Perimeter lines are so the kayak can be grabbed and held onto easily.
This is important is you are rescuing someone in the water OR you have ended up out of your boat and in the water.
watch out for generalizations. A lot of home built kayaks are based on ONE designers idea of what's optimum and not a body of paddling experience shared by many.
Perimeter lines are common on "sea kayaks" because it makes it easier to flip them over during t-rescues as well as hold onto for the paddler who's exited their kayak in the water.
A varnished wood kayak is as slippery as snot,,you really will appreciate a solid grab and not a springy bungie during rescues.
Also a well placed perimeter line can provide a stand-off protection for deck whacking on the edge of the sheer panel.

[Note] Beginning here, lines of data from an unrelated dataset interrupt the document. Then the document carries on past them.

Lemma split_at_wf p t r o rr : wf_rect r → split_at p t r = Some (o, rr) → wf_rect rr.
Proof.
  revert p r. induction t as [l|a IHa b IHb q|a IHa b IHb q]; intros [|s p] r Hr; cbn;
    try done; try (by intros [= <- <-]); destruct (s =? 0); intros Hs;
    eauto using wf_left, wf_right, wf_top, wf_bottom.
Qed.

Lemma set_ratio_at_valid p q t r o rr :
  ratio_ok q = true → split_at p t r = Some (o, rr) → (set_ratio_at p q t).1 = true.
Proof.
  intros Hq. revert t r. induction p as [|s p IH]; intros [l|a b c|a b c] r Hs; try done;
    cbn [set_ratio_at]; rewrite (ratio_ok_finite _ Hq), (clamp_idem _ Hq); cbn [negb]; try done;
    cbn in Hs; destruct (s =? 0); apply IH in Hs; by destruct (set_ratio_at p q _).
Qed.

(** A border that can be grabbed can be dragged: when the cell under the
    mouse is on a border, the recorded path leads to a split of that
    orientation whose rectangle is the recorded one, and moving the mouse to
    any cell afterwards sets its ratio, to a value within bounds and without
    touching the panes; only a split with no cells along its axis is left
    alone, because its ratio would be 0/0. *)
Theorem border_drag t r y x p o rr :
  wf_rect r → border_at t r y x = Some (p, o, rr) →
  split_at p t r = Some (o, rr) ∧ wf_rect rr
  ∧ ∀ y' x', is_u16 y' → is_u16 x' → 0 < axis_size o rr →
      let q := drag_resize_ratio o rr y' x' in
      ratio_ok q = true ∧ (set_ratio_at p q t).1 = true.
Proof.
  intros Hr Hb%border_at_split. pose proof (split_at_wf _ _ _ _ _ Hr Hb) as Hrr.
  split_and!; [done..|]. intros y' x' Hy Hx Hs q.
  assert (Hq : ratio_ok q = true) by by apply drag_ratio_ok.
  split; [done|]. by eapply set_ratio_at_valid.
Qed.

Nylon isn't good because it stretches and shrinks when wet/dry. 3/16"-1/4" is a good thickness.
ps. don't put any rigging on and decide what you need from paddling. There's lots of room under the foredeck for pump/paddlefloat. They don't need to be on the deck.
Criss-crossed foredeck bungies look cool but really aren't more usable than parallel bungies. For carrying a spare paddle you need more than just one set of bungies, you need two sets.
You can run a one piece perimeter line the entire circumference of the kayak, crossing at the ends through the toggle holes and tied at the cockpit. If tied well it can be an emergency line.
Of course it is acceptable !
It is your boat. Do what you want with it.
I had been tempted several times to take it off my QCC, but then I made up some cross bungees with hooks and use it to attach them to.
Your Boat So It Should Be Your Way
I have used my perimeter lines rather than bungies often to tie deck carried equipment, particularly during camping paddles. They are very handy to tie larger heavyier thing down with where bungies would not work.
Rigging = safety
First…congrats on building your Coho. I just completed my first boat and am currently building an SOF for rolling practice. Building a kayak has been one of the most extraordinary experiences I have had.
I agree wholeheartedly with Wilsoj2 and LeeG. Having said that, it is ALL up to you and I suspect may depend upon your skill level and how you plan to use the boat. Though…if I were bulding a Coho, I would want to use it in the type of conditions that would (IMHO) demand perimeter rigging.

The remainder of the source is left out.